La Fiscalía pide prisión para el sevillano que supuestamente ha matado a sus hijos en Alemania

En trámites de separación de la madre, está ingresado bajo custodia policial en un área de salud mental

Según las autopsias, los pequeños, de cuatro y cinco años, fueron acuchillados y golpeados en la cabeza

Un ingeniero sevillano de 38 años, identificado como Sergio Oliva, ha sido detenido en Alemania como presunto autor de la muerte de sus dos hijos de 5 y 4 años, respectivamente, en la localidad de Aurich, en Vaihingen an der Enz, una ciudad ubicada a unos 25 kilómetros de Stuttgart.

Así, el presunto parricida, que intentó autolesionarse después de cometer supuestamente los dos crímenes, se encuentra hospitalizado bajo custodia de la Policía en el área de salud mental de un centro sanitario alemán.
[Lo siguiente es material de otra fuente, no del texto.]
(** X6. [count_liberties] depends on the set of cells it is given only,
    not on their order or multiplicity: it counts, once each, the empty
    cells adjacent to a listed cell. *)
Theorem count_liberties_set (b : GoBoard) (g g' : list pos) :
  (forall p, In p g <-> In p g') ->
  count_liberties b g = count_liberties b g' /\
  NoDup (liberty_set b g) /\
  (forall n, In n (liberty_set b g) <->
             cell_at b n = 0 /\ exists p, In p g /\ adjacent b p n).
Proof.
  intros Hgg.
  destruct (liberty_set_groups b g [] (NoDup_nil _)) as [H1 H2].
  destruct (liberty_set_groups b g' [] (NoDup_nil _)) as [H1' H2'].
  fold (liberty_set b g) in H1, H2. fold (liberty_set b g') in H1', H2'.
  split; [| split; [exact H1 |]].
  - unfold count_liberties. f_equal. apply Permutation_length.
    apply NoDup_Permutation; [exact H1 | exact H1' |].
    intros n. rewrite H2, H2'. split.
    + intros [[] | (H & p & Hp & Ha)]. right. split; [exact H |].
      exists p. split; [apply Hgg |]; assumption.
    + intros [[] | (H & p & Hp & Ha)]. right. split; [exact H |].
      exists p. split; [apply Hgg |]; assumption.
  - intros n. rewrite H2. split; [intros [[] | H]; exact H | auto].
Qed.

Lemma count_liberties_set_witness :
  count_liberties ko_board [(6, 5); (6, 6)] =
  count_liberties ko_board [(6, 6); (6, 5); (6, 6)].
Proof.
  refine (proj1 (count_liberties_set ko_board [(6, 5); (6, 6)]
                   [(6, 6); (6, 5); (6, 6)] _)).
  intros p. simpl. tauto.
Defined.

(** ** Captures and moves *)

(** X7. On a well-formed grid [remove_captured_stones] keeps the grid
    well-formed, changes a cell only by emptying a cell that held the
    opponent colour, and returns the number of cells it changed. *)
Theorem remove_captured_stones_effect (b : GoBoard) (opp : Z) :
  wf_grid (size b) (board b) ->
  wf_grid (size b) (board (snd (remove_captured_stones b opp))) /\
  size (snd (remove_captured_stones b opp)) = size b /\
  (forall p, in_range (size b) p ->
             cell_at (snd (remove_captured_stones b opp)) p = cell_at b p \/
             (cell_at b p = opp /\ opp <> 0 /\
              cell_at (snd (remove_captured_stones b opp)) p = 0)) /\
  fst (remove_captured_stones b opp) =
  Z.of_nat (length (filter
                      (fun p => negb (cell_at (snd (remove_captured_stones b opp)) p
                                      =? cell_at b p))
                      (all_cells (size b)))).
Proof.
  intros Hw.
  destruct (remove_captured_stones_spec b opp Hw)
    as (L & Hnd & HL & Hs & Hw' & Hc & Hn).
  split; [exact Hw' | split; [exact Hs | split]].
  - intros p Hp. rewrite (Hc p Hp). destruct (mem p L) eqn:Em; [| auto].
    apply mem_In in Em. destruct (HL p Em) as (_ & H1 & H2). auto.
  - rewrite Hn. f_equal. apply Permutation_length.
    apply NoDup_Permutation;
      [exact Hnd | apply NoDup_filter, all_cells_NoDup |].
    intros p. rewrite filter_In, In_all_cells, negb_true_iff, Z.eqb_neq. split.
    + intros Hp. destruct (HL p Hp) as (H0 & H1 & H2).
      split; [exact H0 |]. rewrite (Hc p H0).
      apply mem_In in Hp. rewrite Hp. congruence.
    + intros [Hp Hne]. rewrite (Hc p Hp) in Hne.
      destruct (mem p L) eqn:Em; [apply mem_In; exact Em | congruence].
Qed.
La muerte de los dos niños, Miguel y Leonardo, que nacieron en Sevilla, se produjo entre el viernes por la noche y el sábado por la tarde en la vivienda del español, que se había separado hace meses de Yulia L., de 34 años y nacionalidad rusa.

El hombre había recogido el viernes por la tarde a sus dos hijos de la guardería, tal y como estaba acordado con su exmujer, que fue quien descubrió los cadáveres de los menores. Por ello permanece ingresada en otra área del mismo hospital ya que está muy afectada emocionalmente por lo ocurrido y precisa de tratamiento psiquiátrico.

Según los primeros resultados que han ofrecido las autopsias, los niños presentaban una «profunda cuchillada» en el pecho -presuntamente con un cuchillo de cocina ya incautado por la Policía- y una serie de golpes en la cabeza con un objeto contundente.

La Fiscalía ha decretado la prisión preventiva del sospechoso, que no cuenta con antecedentes policiales en Alemania, ante la acumulación de evidencias en su contra, según ha confirmado a la agencia EFE la Policía alemana. Por el momento, apuntó el portavoz de la Policía, Peter Windenhorn, Oliva se ha negado a declarar y sigue hospitalizado.

Le amenazó con hacer lo mismo que Bretón

Yulia se acercó a la casa de su expareja un día antes de lo que tenía previsto, ya que «temía» que Sergio atacara a los niños porque, en una ocasión, durante los trámites de separación, la había amenazado con hacer lo mismo que José Bretón, condenado a 25 años de cárcel como responsable del doble asesinato de sus hijos de seis y dos años en Córdoba.

A pesar de esta amenaza, un juez dictaminó que los menores tenían que pasar un tiempo con el padre de manera periódica. El pasado viernes, la exmujer del detenido fue a recoger a los niños a la guardería y allí le comunicaron que ya se los había llevado el padre, cuando lo habitual era que fuera ella quien los recogiera y los llevara hasta la casa de Sergio.

Oliva llegó con su mujer y sus hijos, nacidos en Sevilla, a finales de 2015 a Vaihingen y a los meses decidieron separarse, apuntó el portavoz de la Policía.

La familia era conocida por los servicios sociales de la localidad a raíz del proceso de separación de los progenitores, pero no por la Policía, que asegura no haber tenido constancia previa alguna de comportamientos violentos por parte del padre.